Ринальдо поднял руку, вытянул указательный палец как ствол пистолета.
– Дали сигнал. Он выстрелил в воздух, а я… Я… - он медленно опустил руку. – Я снова промахнулся. Это было унизительно. Мой секундант смотрел на меня с отвращением. Он сказал: мне лучше признать, что я получил удовлетворение, и так я и сделал. Валериано поклонился и ушёл. Я хотел броситься за ним и умолять убить меня, Бога ради – это было бы лучше, чем возвращаться к…
Он закончил свои слова чем-то, похожим на всхлип. Джулиан мягко спросил:
– Что сделал ваш отец, когда узнал о дуэли?
– Я не помню, - Ринальдо провёл рукой по лицу. – Это были худшие часы в моей жизни. В итоге я попросил его позволить мне уехать из Милана. Мне нужно было его разрешение – у меня не было своих денег. Отец практически швырнул его мне. Он сказал, что я могу уползать как побитый пёс, поджав хвост. Я уехал – во Флоренцию, Неаполь, Испанию. Но я везде видел одно и то же – Валериано, высокий как башня, указывающий пистолетом в небеса и спускающий курок – и себя, который пытается попасть в него и промахивается, всегда промахивается.
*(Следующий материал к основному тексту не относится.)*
(** ** The modules of the image *)
Lemma retire_spec io d l : forall s s', retire io d l s = (s', Ok tt) ->
  forall k, s' !! k = if decide (k ∈ l /\ k <> d) then None else s !! k.
Proof.
  induction l as [|k0 l IH]; intros s s'; cbn [retire].
  { intros [= <-] k. rewrite decide_False; [done|]. intros [H _]. by apply not_elem_of_nil in H. }
  destruct (decide (k0 = d)) as [->|Hd].
  - intros H k. rewrite (IH _ _ H). apply decide_ext. rewrite elem_of_cons. naive_solver.
  - destruct (io (Retire k0)); [done|]. intros H k. rewrite (IH _ _ H). destruct (decide (k = k0)) as [->|Hk].
    + rewrite lookup_delete_eq, (decide_True (P := k0 ∈ k0 :: l /\ _)) by (split; [by left|done]). by destruct (decide _).
    + rewrite lookup_delete_ne by done. apply decide_ext. rewrite elem_of_cons. naive_solver.
Qed.
Lemma retire_others_spec io m s s' : retire_others io m s = (s', Ok tt) ->
  forall k, s' !! k = if decide (family m k = true /\ k <> module_dir m) then None else s !! k.
Proof.
  unfold retire_others. destruct (io ReadFamily); [done|]. intros H k. rewrite (retire_spec _ _ _ _ _ H).
  destruct (decide (k = module_dir m)) as [->|Hd]; [by rewrite !decide_False by (intros [_ H']; by apply H')|].
  destruct (s !! k) as [files|] eqn:E; [|by destruct (decide _), (decide _)].
  apply decide_ext. split; intros [Hf _]; (split; [|done]).
  - apply list_elem_of_In, filter_In in Hf. by destruct Hf.
  - apply list_elem_of_In, filter_In. split; [|done]. apply list_elem_of_In. apply list_elem_of_fmap. exists (k, files).
    split; [done|]. by apply elem_of_map_to_list.
Qed.
Lemma sync_one_spec io health uuid source raw m s s' : sync_one io health uuid source s = (s', Ok tt) ->
  b_manifest source = inl raw -> from_slice raw = inl m -> unused uuid m s ->
  validate_manifest m = Ok tt /\
  exists s1, (s !! module_dir m <> None /\ s1 = s \/ exists bytes files, holds m bytes files /\ s !! module_dir m = None /\ s1 = <[module_dir m := files]> s) /\
    forall k, s' !! k = if decide (family m k = true /\ k <> module_dir m) then None else s1 !! k.
Proof.
  intros E Hr Hm Hu. unfold Modules.sync_one in E. rewrite Hr, Hm in E. destruct (validate_manifest m) as [[]|e|]; [|done..]. split; [done|].
  destruct (s !! module_dir m) as [files|] eqn:Ed; [exists s; split; [by left|by eapply retire_others_spec]|].
  destruct (b_file source (executable m)) as [artifact|why]; [|done].
  destruct (install io health uuid (mkRequest m (encode artifact)) s) as [s1 r] eqn:Ei. destruct r as [i|e|]; [|done..].
  destruct (install_spec _ _ _ _ _ _ _ Ei Hu) as (bytes & files & _ & Hh & _ & ->).
  exists (<[module_dir m := files]> s). split; [right; by exists bytes, files|by eapply retire_others_spec].
Qed.
(** What [sole] sees of a kind. *)
Definition of_kind (k : ModuleKind) (s : Store) : list InstalledModule := omap (installed_in from_slice k builtin builtin) (map_to_list s).
Lemma installed_in_kind k a b e i : installed_in from_slice k a b e = Some i -> i_kind i = k /\ builtin_ i = false.
Proof.
  unfold installed_in. destruct e as [[[kd nm] v] files]. destruct (String.eqb kd _); [|done].
  destruct (files !! "manifest.json") as [raw|]; [|done]. cbn. destruct (from_slice raw); [|done]. by intros [= <-].
Qed.
Lemma kind_of k s i : i ∈ of_kind k s -> i_kind i = k /\ builtin_ i = false.
Proof. intros (e & _ & Hi)%list_elem_of_omap. by eapply installed_in_kind. Qed.
Lemma filter_kind k k' s : List.filter (fun m => bool_decide (i_kind m = k) && negb (builtin_ m)) (of_kind k' s) =
  if decide (k' = k) then of_kind k' s else [].
Proof.
  pose proof (kind_of k' s) as H. revert H. generalize (of_kind k' s) as l. intros l.
  induction l as [|i l IH]; intros H; cbn [List.filter]; [by destruct (decide _)|].
  destruct (H i ltac:(by left)) as [-> ->]. rewrite IH by (intros i' Hi'; apply H; by right). rewrite andb_true_r.
  destruct (decide (k' = k)); [by rewrite bool_decide_eq_true_2|by rewrite bool_decide_eq_false_2].
Qed.
Lemma filter_perm {A} (p : A -> bool) l l' : l ≡ₚ l' -> List.filter p l ≡ₚ List.filter p l'.
Proof. induction 1; cbn [List.filter]; repeat destruct (p _); try done; try by constructor. by etransitivity. Qed.
Lemma sole_single k s i : of_kind k s = [i] -> sole from_slice k s = Ok (mkModuleRef (i_name i) (i_version i)).
Proof.
  intros Hk. unfold sole.
  assert (H : List.filter (fun m => bool_decide (i_kind m = k) && negb (builtin_ m)) (list_ from_slice builtin builtin s) ≡ₚ [i]).
  { unfold list_. rewrite (filter_perm _ _ _ (sort_by_perm _ _)). cbn [List.filter i_kind builtin_ negb flat_map]. rewrite !andb_false_r, app_nil_r.
    rewrite !List.filter_app. fold (of_kind Login s) (of_kind PbFetch s) (of_kind Register s). rewrite !filter_kind.
    destruct k; cbn; by rewrite ?Hk, ?app_nil_r. }
  apply Permutation_sym, Permutation_length_1_inv in H. by rewrite H.
Qed.
(** The only directory of a kind. *)
Lemma of_kind_single k d files m s : d.1.1 = directory k -> s !! d = Some files -> (files !! "manifest.json" ≫= fun raw => match from_slice raw with inl m => Some m | inr _ => None end) = Some m ->
  (forall k', is_Some (s !! k') -> k'.1.1 = directory k -> k' = d) ->
  exists i, of_kind k s = [i] /\ i_name i = name m /\ i_version i = version m.
Proof.
  intros Hd Hs Hm Ho. unfold of_kind.
  assert (Hi : exists i, installed_in from_slice k builtin builtin (d, files) = Some i /\ i_name i = name m /\ i_version i = version m).
  { unfold installed_in. destruct d as [[kd nm] v]. cbn in Hd. subst kd. rewrite String.eqb_refl. destruct (files !! "manifest.json") as [raw|]; [|done].
    cbn in *. destruct (from_slice raw) as [m'|]; [|done]. injection Hm as ->. eexists. split; [done|]. done. }
  destruct Hi as (i & Hi & Hn & Hv). exists i. split; [|done].
  assert (H : omap (installed_in from_slice k builtin builtin) (map_to_list s) ≡ₚ [i]).
  { rewrite <- (insert_delete_id s d files Hs), map_to_list_insert by apply lookup_delete_eq. cbn [omap list_omap]. rewrite Hi. constructor.
    assert (Hnone : forall e, e ∈ map_to_list (delete d s) -> installed_in from_slice k builtin builtin e = None).
    { intros [[[kd nm] v] f] He. apply elem_of_map_to_list, lookup_delete_Some in He as [Hne He]. unfold installed_in.
      destruct (String.eqb_spec kd (directory k)) as [->|]; [|done]. destruct Hne. symmetry. by apply Ho. }
    revert Hnone. generalize (map_to_list (delete d s)). induction l as [|e l IH]; intros Hnone; [done|]. cbn [omap list_omap].
    rewrite (Hnone e) by by left. apply IH. intros e' He. apply Hnone. by right. }
  by apply Permutation_sym, Permutation_length_1_inv in H.
Qed.
Lemma directory_inj k k' : directory k = directory k' -> k = k'.
Proof. by destruct k, k'. Qed.
(** Once a module of the image is in step, it is the only one of its name on the
    volume, whatever versions were left there, and the registration finds it: the
    one module of its kind is the version the image carries. The modules of other
    names are untouched. *)
Theorem bundled_module_is_the_sole_one io health uuid source raw m s s' : sync_one io health uuid source s = (s', Ok tt) ->
  b_manifest source = inl raw -> from_slice raw = inl m -> unused uuid m s ->
  (forall files, s !! module_dir m = Some files -> exists text, files !! "manifest.json" = Some text /\ from_slice text = inl m) ->
  (forall k, is_Some (s !! k) -> k.1.1 = directory (kind m) -> k.1.2 = name m) ->
  sole from_slice (kind m) s' = Ok (mkModuleRef (name m) (version m)) /\
  load_manifest from_slice (kind m) (mkModuleRef (name m) (version m)) s' = Ok m /\
  forall k, family m k = false -> s' !! k = s !! k.
Proof.
  intros E Hr Hm Hu Hgood Hfam. destruct (sync_one_spec _ _ _ _ _ _ _ _ E Hr Hm Hu) as (Hv & s1 & H1 & Hk).
  assert (Hs1 : exists files, s1 !! module_dir m = Some files /\ exists text, files !! "manifest.json" = Some text /\ from_slice text = inl m).
  { destruct H1 as [[Hd ->]|(bytes & files & (f & _ & Hf & _) & _ & ->)].
    - destruct (s !! module_dir m) as [files|] eqn:Es; [|done]. exists files. split; [done|]. by apply Hgood.
    - exists files. split; [apply lookup_insert_eq|]. exists (to_vec_pretty m). by rewrite from_to. }
  destruct Hs1 as (files & Hf & text & Ht & Htm).
  assert (Hd : s' !! module_dir m = Some files) by (rewrite Hk, decide_False by (intros [_ H]; by apply H); done).
  assert (Hkeep : forall k, family m k = false -> s' !! k = s !! k).
  { intros k Hkf. rewrite Hk, decide_False by (intros [H _]; congruence). destruct H1 as [[_ ->]|(? & ? & _ & _ & ->)]; [done|].
    rewrite lookup_insert_ne; [done|]. intros <-. unfold family, module_dir in Hkf. cbn in Hkf. by rewrite !String.eqb_refl in Hkf. }
  split; [|split; [|done]].
  - destruct (of_kind_single (kind m) (module_dir m) files m s') as (i & Hi & Hn & Hv'); [done|done|by rewrite Ht; cbn; rewrite Htm| |].
    + intros k' [x Hx] Hkd. destruct (decide (k' = module_dir m)) as [|Hne]; [done|]. exfalso.
      assert (Hf' : family m k' = true).
      { unfold family. rewrite Hkd, String.eqb_refl. apply String.eqb_eq. apply Hfam; [|done].
        destruct (family m k') eqn:Ef; [|by rewrite <- (Hkeep _ Ef), Hx]. rewrite Hk, decide_True in Hx by done. done. }
      rewrite Hk, decide_True in Hx by done. done.
    + by rewrite (sole_single _ _ _ Hi), Hn, Hv'.
  - unfold load_manifest. cbn [m_name m_version]. change (directory (kind m), name m, version m) with (module_dir m). rewrite Hd. cbn.
    rewrite Ht, Htm, Hv. cbn [mbind result_bind]. rewrite bool_decide_eq_false_2 by (intros H; by apply H). by rewrite !String.eqb_refl.
Qed.
End Facts.
(** ** Exits *)
Section Exits.
Variable set_port : string -> Z -> option string.
Variable mihomo_url : string.
Definition exit_or_lane (node_exit lane : option string) : option string := match node_exit with Some e => Some e | None => lane end.
Definition proxy_url (c : RefetchServiceConfig) (a : Around) : option string :=
  match proxy_mode c with
  | Direct => None
  | Mihomo => Some (Mihomo.proxy_url_for set_port mihomo_url Mihomo.Refetch (mihomo a))
  | Custom => custom_proxy_url c
  end.
Definition account_proxy (c : RefetchServiceConfig) (name : string) (lane : option string) (a : Around) : option string :=
  match proxy_mode c with
  | Mihomo => exit_or_lane (node ← Accounts.node_for name (pool a); Mihomo.proxy_url_for_node set_port mihomo_url node (mihomo a)) lane
  | _ => lane
  end.
End Exits.

(** ** A run *)
(** A session: the account it logs in with, and where it stands: before the protocol
    modules are at hand; before it reads who holds its account; dialling; answering
    requests; waiting to log in again. *)
Inductive Stage := Arriving | Ready | Dialling | Serving | Resting.
#[export] Instance Stage_dec : EqDecision Stage.
Proof. solve_decision. Defined.
Record Session := mkSession { s_generation : Z; s_name : string; s_password : string; s_config : RefetchServiceConfig; s_lane : option string; stage : Stage }.
#[export] Instance Session_settable : Settable Session := fun s =>
  mkSession (s_generation s) (s_name s) (s_password s) (s_config s) (s_lane s) (stage s).
(** A walk: its generation, and the sessions it waits for once it is over. *)
Record Walk := mkWalk { w_generation : Z; leaving : option (list nat) }.
Record Runtime := mkRuntime {
  phase : ServicePhase; active_revision : option Z; active_work : option RefetchWork; last_error : option string;
  accounts : Z; workers : Z; backlog : option Z
}.
#[export] Instance Runtime_settable : Settable Runtime := fun r =>
  mkRuntime (phase r) (active_revision r) (active_work r) (last_error r) (accounts r) (workers r) (backlog r).
Definition stopped_runtime : Runtime := mkRuntime Stopped None None None 0 0 None.
(** What a request goes on to when the old run is gone. *)
Inductive Then_ := Spawning (c : RefetchServiceConfig) (l : list (string * string)) | Stopping_.
Inductive Answer := Published (c : RefetchServiceConfig) | Status.
Inductive Reply := Config (c : RefetchServiceConfig) | StatusOf (r : Runtime) (sessions : Z) | Refused (e : WatchServiceError).
Inductive Op :=
| Quitting (a : Answer) (next : Then_)
| Joining (a : Answer) (next : Then_) (ids : list nat)
| Spawned (a : Answer) (c : RefetchServiceConfig) (ids : list nat).
(** A login that is attempted: the account, the exit, and what the rest of the
    process held as it was decided. *)
Record Dial := mkDial { d_name : string; d_config : RefetchServiceConfig; d_proxy : option string; d_around : Around }.
Record World := mkWorld {
  config : RefetchServiceConfig; file : Stored; around : Around; runtime : Runtime; generation : Z; sessions : Z;
  handles : list nat; walk_task : option nat; walks : gmap nat Walk; live : gmap nat Session; spawned : nat;
  ops : gmap nat Op; answers : list (nat * Reply); dialled : list Dial
}.
#[export] Instance World_settable : Settable World := fun w =>
  mkWorld (config w) (file w) (around w) (runtime w) (generation w) (sessions w) (handles w) (walk_task w) (walks w) (live w) (spawned w)
    (ops w) (answers w) (dialled w).

Inductive Event :=
(* requests of the console *)
| Update (i : nat) (next : RefetchServiceConfig) (written : bool)
| Action (i : nat) (a : WatchAction)
| Took (i : nat)
| Joined (i : nat)
| Kept (i : nat)
(* a session *)
| Modules (t : nat) (error : option string)
| Checked (t : nat)
| LoggedIn (t : nat)
| LoginFailed (t : nat) (verdict : Accounts.AccountState) (detail : string) (written : bool)
| Closed (t : nat)
| Woke (t : nat)
(* the walk of a run comes to its end *)
| WalkOver (t : nat)
| WalkGone (t : nat) (error : option string)
(* everything else of the process *)
| Moved (a : Around).

Section Steps.
Variable urls : UrlOps.
Variable to_value : RefetchServiceConfig -> json.
Variable error_text : string -> string.
Variable set_port : string -> Z -> option string.
Variable mihomo_url : string.
Variable to_lowercase : string -> string.
Variable now : Z.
– Вы не задумывались, почему он не воспользоваться своим выстрелом? – для Джулиана это было самым любопытным во всей дуэли
– Я не знаю. Он хотел унизить меня, я думаю.
– Он не мог знать, что вы не попадёте в него. Он легко мог погибнуть.
– Откуда мне знать, что было у него на уме? Я же не евнух! Я не знаю, как они думают! Возможно, он ненавидит всех мужчин, что не были так же изувечены. Он выстрелил в воздух, чтобы показать свою храбрость и дать мне почувствовать, что он, а не я – настоящий мужчина. Но я заставлю его страдать – как-нибудь, когда-нибудь!